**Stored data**

++++++

(* ===== verification/AddressSpace.v ===== *)
(** * Address spaces on page tables and frames

    [vma_map] and [vma_unmap] of [kernel/memory/vma.c] on the page tables of
    [Vmm] and a frame allocator: the interface [VmaEnv] of the areas is
    instantiated with the real routines, and an area that is accessible is
    shown to be backed by pages. The heap and the mutex of the task stay behind
    an interface, [DescHeap].

    - [reserved D] is the frame allocator as the page tables see it when the
      frames [D] hold data: these are neither free nor used for tables. The
      routines are the same, so that what [Vmm] shows of them for any frame
      allocator says that tables and data never meet.
    - [task_space] is the invariant of a task's address space. *)

From S2P Require Import Prelude Lock Frames Boot Vmm VmmSpace Dll Vma VmaTree VmaFix VmaSpec VmaOps.

(** ** Frames that hold data *)

Section reserved.
Context {F : Type} {FA : FrameAllocator F} {FAok : FrameAllocatorOk F} (D : Z -> bool).

Definition reserved : FrameAllocator F := {|
  fa_hart := fa_hart;
  fa_alloc := fa_alloc;
  fa_alloc_n := fa_alloc_n;
  fa_free := fun a => if D (a / PAGE_SIZE) then ret tt else fa_free a;
  fa_move := fa_move;
  fa_ok := fun f => fa_ok f /\ forall y, D y = true -> 0 <= y < fa_frames f /\ fa_used f y = true;
  fa_used := fun f y => fa_used f y && negb (D y);
  fa_frames := fa_frames;
|}.

Lemma fresh_reserved (f f' : F) count r :
  fresh_frames f f' count r -> (forall y, D y = true -> fa_used f y = true) ->
  @fresh_frames F reserved f f' count r /\ forall y, fa_used f y = true -> fa_used f' y = true.
Proof.
  intros [(-> & Hu)|(x & -> & Hx & Hn & Hfree & Hu)] HD.
  - split; [|intros y Hy; by rewrite Hu]. left. split; [done|]. intros y. cbn. by rewrite Hu.
  - split; [|intros y Hy; rewrite Hu, Hy; apply orb_true_r]. right. exists x. split_and!; [done|done|done| |].
    + intros y Hy. cbn. by rewrite Hfree.
    + intros y. cbn. rewrite Hu. destruct ((x <=? y) && (y <? x + count)) eqn:E; [|done]. cbn.
      assert (x <= y < x + count) as Hy by lia. destruct (D y) eqn:Ed; [|done]. specialize (HD y Ed). by rewrite (Hfree y Hy) in HD.
Qed.

Lemma reserved_ok : @FrameAllocatorOk F reserved.
Proof.
  split.
  - exact (@fa_hart_ok F FA FAok).
  - intros f [Hf _]. by apply (@fa_ok_hart F FA FAok f).
  - intros f h [Hf HD] Hh. destruct (@fa_set_hart F FA FAok f h Hf Hh) as (A & B & C). split_and!; [|exact B|].
    + split; [exact A|]. intros y Hy. change (0 <= y < fa_frames (lset hart_of h f) /\ fa_used (lset hart_of h f) y = true). rewrite B, C. by apply HD.
    + intros y. exact (f_equal (fun b => b && negb (D y)) (C y)).
  - intros f [Hf _]. by apply (@fa_frames_range F FA FAok f).
  - intros f y [Hf HD] Hy. cbn. rewrite (@fa_used_outside F FA FAok f y Hf Hy). destruct (D y) eqn:Ed; [|done]. by destruct (HD y Ed).
  - intros f [Hf HD]. eapply wp_mono; [by apply (@fa_alloc_spec F FA FAok f)|]. cbv beta. intros r f' (A & B & C & Fr).
    destruct (fresh_reserved f f' 1 r Fr) as [Fr' Hmono]; [intros y Hy; by apply HD|]. split_and!; [|done|done|done].
    split; [done|]. intros y Hy. destruct (HD y Hy) as [H1 H2]. cbn in *. rewrite C. auto.
  - intros f n [Hf HD] Hn Hz. cbn in Hz. apply andb_true_iff in Hz as [Hz _]. eapply wp_mono; [by apply (@fa_alloc_n_spec F FA FAok f)|].
    cbv beta. intros r f' (A & B & C & Fr). destruct (fresh_reserved f f' n r Fr) as [Fr' Hmono]; [intros y Hy; by apply HD|].
    split_and!; [|done|done|done]. split; [done|]. intros y Hy. destruct (HD y Hy) as [H1 H2]. cbn in *. rewrite C. auto.
  - intros f a [Hf HD] Ha. unfold fa_free. cbn [reserved]. destruct (D (a / PAGE_SIZE)) eqn:Ed.
    + apply wp_ret. split_and!; [by split|done|done|]. intros y. destruct (Z.eqb_spec a NULL); [done|].
      destruct (Z.eqb_spec y (a / PAGE_SIZE)) as [->|]; [|done]. cbn. rewrite Ed. by rewrite andb_false_r.
    + eapply wp_mono; [by apply (@fa_free_spec F FA FAok f)|]. cbv beta. intros [] f' (A & B & C & Hu). split_and!; [|done|done|].
      * split; [done|]. intros y Hy. rewrite C, Hu. destruct (HD y Hy) as [H1 H2]. split; [done|]. rewrite H2. destruct (a =? NULL); [done|].
        destruct (Z.eqb_spec y (a / PAGE_SIZE)) as [->|]; [congruence|done].
      * intros y. cbn. rewrite Hu. destruct (a =? NULL); [done|]. by rewrite andb_assoc.
  - intros f [Hf HD]. eapply wp_mono; [by apply (@fa_move_spec F FA FAok f)|]. cbv beta. intros [] f' (A & B & C & Hu). split_and!; [|done|done|].
    + split; [done|]. intros y Hy. rewrite C, Hu. by apply HD.
    + intros y. exact (f_equal (fun b => b && negb (D y)) (Hu y)).
Qed.
End reserved.

(** ** The environment *)

(** The heap that holds the descriptors, and the mutex of the task: an
    allocation fails or takes a block that is not live. *)
Class DescHeap (H : Type) := {
  dh_lock : M H unit;
  dh_unlock : M H unit;
  dh_kmalloc : Z -> M H Z;
  dh_kfree : Z -> M H unit;
  dh_live : H -> Z -> Prop;
}.

Class DescHeapOk (H : Type) `{DescHeap H} : Prop := {
  dh_lock_spec h : exists h', dh_lock h = Ok (tt, h') /\ forall a, dh_live h' a <-> dh_live h a;
  dh_unlock_spec h : exists h', dh_unlock h = Ok (tt, h') /\ forall a, dh_live h' a <-> dh_live h a;
  dh_kmalloc_spec n h : exists p h', dh_kmalloc n h = Ok (p, h') /\
    ((p = NULL /\ forall a, dh_live h' a <-> dh_live h a) \/
     (p <> NULL /\ ~ dh_live h p /\ forall a, dh_live h' a <-> dh_live h a \/ a = p));
  dh_kfree_spec p h : exists h', dh_kfree p h = Ok (tt, h') /\ forall a, dh_live h' a <-> dh_live h a /\ a <> p;
}.

Section env.
Context {F : Type} {FA : FrameAllocator F} {FAok : FrameAllocatorOk F}.
Context {H : Type} {DH : DescHeap H} {DHok : DescHeapOk H}.
Implicit Types v : vmm F.

Definition on_pages {A} (m : M (vmm F) A) : M (vmm F * H) A := fun e =>
  match m e.1 with
  | Ok (a, v) => Ok (a, (v, e.2))
  | Fault => Fault | Panic => Panic | Hang => Hang
  end.
Definition on_desc {A} (m : M H A) : M (vmm F * H) A := fun e =>
  match m e.2 with
  | Ok (a, h) => Ok (a, (e.1, h))
  | Fault => Fault | Panic => Panic | Hang => Hang
  end.

(** [memset(p, 0, len)] of whole pages *)
Definition zero_pages (p len : Z) : M (vmm F) unit :=
  mapM_ (fun i => memset_page (w64 (p + i * PAGE_SIZE))) (seqZ 0 (len / PAGE_SIZE)).

#[export] Instance page_env : VmaEnv (vmm F * H) := {|
  env_lock := on_desc dh_lock;
  env_unlock := on_desc dh_unlock;
  env_kmalloc := fun n => on_desc (dh_kmalloc n);
  env_kfree := fun p => on_desc (dh_kfree p);
  env_alloc_frames := fun n => on_pages (pmm_call (fa_alloc_n n));
  env_free_frame := fun p => on_pages (pmm_call (fa_free p));
  env_zero := fun p len => on_pages (zero_pages p len);
  env_get_table := fun phys => on_pages (vmm_get_table phys);
  env_map_range := fun pml4 virt phys size flags => on_pages (vmm_map_range pml4 virt phys size flags);
  env_translate := fun pml4 virt => on_pages (vmm_virtual_to_physical pml4 virt);
  env_unmap := fun pml4 virt => on_pages (vmm_unmap pml4 virt);
  env_sync_tlb := on_pages sync_tlb;
  env_destroy := fun cr3 free_frames => on_pages (vmm_destroy_user_pml4 cr3 free_frames);
|}.

(** ** Page tables beside data *)

(** The tables under [root] are well formed and in used frames outside [D], and
    the frames [D] are in use. *)
Record pages_ok (D : Z -> bool) (v : vmm F) (root : Z) : Prop := {
  po_vmm : @vmm_ok F (reserved D) v root;
  po_lock : lock_free (vmm_lock_ v);
  po_high : kernel_pml4 v <> NULL;
  po_zero : D 0 = true;
}.

Lemma pages_alloc D v root : pages_ok D v root -> fa_ok (v_alloc v) /\ forall y, D y = true -> 0 <= y < fa_frames (v_alloc v) /\ fa_used (v_alloc v) y = true.
Proof. intros [[Ha _ _] _ _ _]. exact Ha. Qed.

Lemma pages_real D v root : pages_ok D v root -> vmm_ok v root.
Proof.
  intros [[[Ha _] Hf Ht] _ _ _]. split; [done|done|]. eapply agree_pt_ok; [by intros q t i|..|exact Ht].
  intros y. unfold owned. cbn [fa_used fa_frames reserved]. rewrite !andb_true_iff. tauto.
Qed.

(** [vmm_map_range] beside data. *)
Lemma map_range_pages D v root virt phys k flags :
  pages_ok D v root -> 0 <= k <= 2 ^ 36 -> virt < HHDM_OFFSET ->
  exists v', vmm_map_range (tbl v root) virt phys (k * PAGE_SIZE) flags v = Ok (tt, v') /\ pages_ok D v' root /\ kernel_pml4 v' = kernel_pml4 v /\
    ((forall x, walk (mem v') root x =
        if decide (page_off virt x < k) then Some (leaf_entry (page_at phys (page_off virt x)) flags) else walk (mem v) root x) \/
     (~ enough_for v (k * PAGE_SIZE) /\
      exists j, 0 <= j < k /\ forall x, walk (mem v') root x = if decide (page_off virt x < j) then None else walk (mem v) root x)).
Proof.
  intros [Hv Hl Hh Hz] Hk Hvirt. assert (num_pages_of (k * PAGE_SIZE) = k) as En by (apply num_pages_of_exact; unfold PAGE_SIZE; lia).
  destruct (@vmm_map_range_correct F (reserved D) (reserved_ok D) v root virt phys (k * PAGE_SIZE) flags Hv Hl ltac:(lia)) as [(v' & (E & R1 & R2 & R3 & R4) & Hw)|[Hno Hf]].
  - rewrite En in Hw. exists v'. split; [exact E|]. split; [split; [done|done|by rewrite R4|done]|]. split; [done|by left].
  - rewrite (proj2 (Z.leb_gt _ _)) in Hf by lia. destruct Hf as (v' & (E & R1 & R2 & R3 & R4) & Hw).
    rewrite En in Hw. exists v'. split; [exact E|]. split; [split; [done|done|by rewrite R4|done]|]. split; [done|right; by split].
Qed.

(** Frames taken for data. *)
Definition with_run (D : Z -> bool) (x n : Z) (y : Z) : bool := D y || ((x <=? y) && (y <? x + n)).

Lemma alloc_pages D v root n :
  pages_ok D v root -> 0 < n < 2 ^ 64 ->
  exists r v', pmm_call (fa_alloc_n n) v = Ok (r, v') /\ mem v' = mem v /\ kernel_pml4 v' = kernel_pml4 v /\
    ((r = NULL /\ pages_ok D v' root) \/
     (exists x, r = x * PAGE_SIZE /\ 0 < x /\ x + n <= fa_frames (v_alloc v) /\ (forall y, x <= y < x + n -> D y = false) /\
        pages_ok (with_run D x n) v' root)).
Proof.
  intros Hp Hn. destruct (pages_alloc _ _ _ Hp) as [Ha HD]. destruct Hp as [[_ Hf Ht] Hl Hh Hz].
  destruct (proj1 (wp_ok _ _ _) (fa_alloc_n_spec (v_alloc v) n Ha ltac:(lia) (proj2 (HD 0 Hz)))) as (r & f' & E & Ha' & Hhart & Hfr & Fr).
  exists r, (set_alloc f' v). unfold pmm_call. rewrite E. split_and!; [done|done|done|].
  destruct Fr as [(-> & Hu)|(x & -> & Hx & Hxn & Hfree & Hu)]; [left; split; [done|]|right; exists x; split_and!; try done].
  - split; [|done..]. split; [|cbn in *; by rewrite Hfr|].
    + split; [done|]. intros y Hy. cbn. rewrite Hfr, Hu. by apply HD.
    + eapply agree_pt_ok; [by intros q t i|..|exact Ht]. intros y. unfold owned. cbn. by rewrite Hfr, Hu.
  - intros y Hy. destruct (D y) eqn:Ed; [|done]. destruct (HD y Ed) as [_ Hus]. by rewrite Hfree in Hus.
  - split; [|done|done|by unfold with_run; rewrite Hz]. split; [|cbn in *; by rewrite Hfr|].
    + split; [done|]. intros y Hy. cbn. rewrite Hfr, Hu. unfold with_run in Hy. apply orb_true_iff in Hy as [Hy|Hy].
      * destruct (HD y Hy) as [? ->]. by rewrite orb_true_r.
      * rewrite Hy. lia.
    + eapply agree_pt_ok; [by intros q t i|..|exact Ht]. intros y. unfold owned, with_run. cbn. rewrite Hfr, Hu, !andb_true_iff. intros (? & Hus & Hnd).
      destruct ((x <=? y) && (y <? x + n)) eqn:Er; [rewrite Hfree in Hus by lia; done|]. by rewrite Hus, orb_false_r.
Qed.
(** *** Clearing pages *)

Definition cleared (m : gmap Z Z) (l : list Z) : gmap Z Z := fold_left (fun m y => zero_page (y * PAGE_SIZE) m) l m.

Lemma rd_cleared l m a : 
  (forall y i, y ∈ l -> 0 <= i < 512 -> a <> y * PAGE_SIZE + 8 * i) -> rd (cleared m l) a = rd m a.
Proof.
  revert m. induction l as [|y l IH]; intros m Ha; [done|]. change (rd (cleared (zero_page (y * PAGE_SIZE) m) l) a = rd m a).
  rewrite IH by (intros z i Hz; apply Ha; by right). apply rd_zero_page_out. intros i Hi. apply Ha; [by left|done].
Qed.

Lemma rd_cleared_in l m y i : y ∈ l -> 0 <= i < 512 -> rd (cleared m l) (y * PAGE_SIZE + 8 * i) = 0.
Proof.
  revert m. induction l as [|z l IH]; intros m Hy Hi; [by apply not_elem_of_nil in Hy|].
  change (rd (cleared (zero_page (z * PAGE_SIZE) m) l) (y * PAGE_SIZE + 8 * i) = 0).
  destruct (decide (y ∈ l)) as [Hl|Hl]; [by apply IH|]. apply elem_of_cons in Hy as [->|]; [|done].
  rewrite rd_cleared; [by apply rd_zero_page_in|]. intros u j Hu Hj E.
  assert (z = u) as -> by (unfold PAGE_SIZE in E; lia). done.
Qed.

Lemma memset_run v y : kernel_pml4 v <> NULL -> 0 <= y < 2 ^ 28 ->
  memset_page (phys_to_virt (y * PAGE_SIZE)) v = Ok (tt, set_mem (zero_page (y * PAGE_SIZE) (mem v)) v).
Proof.
  intros Hk Hy. pose proof (memset_page_ok v (y * PAGE_SIZE) ltac:(unfold PAGE_SIZE; lia)) as E. unfold tbl in E.
  by rewrite (proj2 (Z.eqb_neq _ _) Hk) in E.
Qed.

Lemma zero_pages_run v x n : kernel_pml4 v <> NULL -> 0 <= x -> 0 <= n -> x + n <= 2 ^ 28 ->
  zero_pages (phys_to_virt (x * PAGE_SIZE)) (n * PAGE_SIZE) v = Ok (tt, set_mem (cleared (mem v) (seqZ x n)) v).
Proof.
  intros Hk Hx Hn Hb. unfold zero_pages. rewrite Z.div_mul by done.
  assert (seqZ x n = (fun i => x + i) <$> seqZ 0 n) as ->.
  { unfold seqZ. rewrite <-list_fmap_compose. apply list_fmap_ext. intros i j _. simpl. lia. }
  assert (Forall (fun i => 0 <= i < n) (seqZ 0 n)) as Hl by (apply Forall_forall; intros i Hi%elem_of_seqZ; lia).
  revert v Hk. induction Hl as [|i l Hi Hl IH]; intros v Hk; [by destruct v|]. cbn [mapM_ fmap list_fmap].
  assert (w64 (phys_to_virt (x * PAGE_SIZE) + i * PAGE_SIZE) = phys_to_virt ((x + i) * PAGE_SIZE)) as ->.
  { unfold phys_to_virt, HHDM_OFFSET, PAGE_SIZE in *. rewrite !w64_small; rewrite ?w64_small; lia. }
  rewrite (bind_ok _ _ _ _ _ (memset_run v (x + i) Hk ltac:(lia))), IH by done. done.
Qed.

++++++

**TASK DIRECTIONS**
Copy only this part of the entries above: the line with "- intros f a", the line with "destruct (Z.eqb_spec y (a / PAGE_SIZE)) as [->|]; [|done].", and the lines between, all exactly as written.

**RESULT BELOW**
  - intros f a [Hf HD] Ha. unfold fa_free. cbn [reserved]. destruct (D (a / PAGE_SIZE)) eqn:Ed.
    + apply wp_ret. split_and!; [by split|done|done|]. intros y. destruct (Z.eqb_spec a NULL); [done|].
      destruct (Z.eqb_spec y (a / PAGE_SIZE)) as [->|]; [|done]. cbn. rewrite Ed. by rewrite andb_false_r.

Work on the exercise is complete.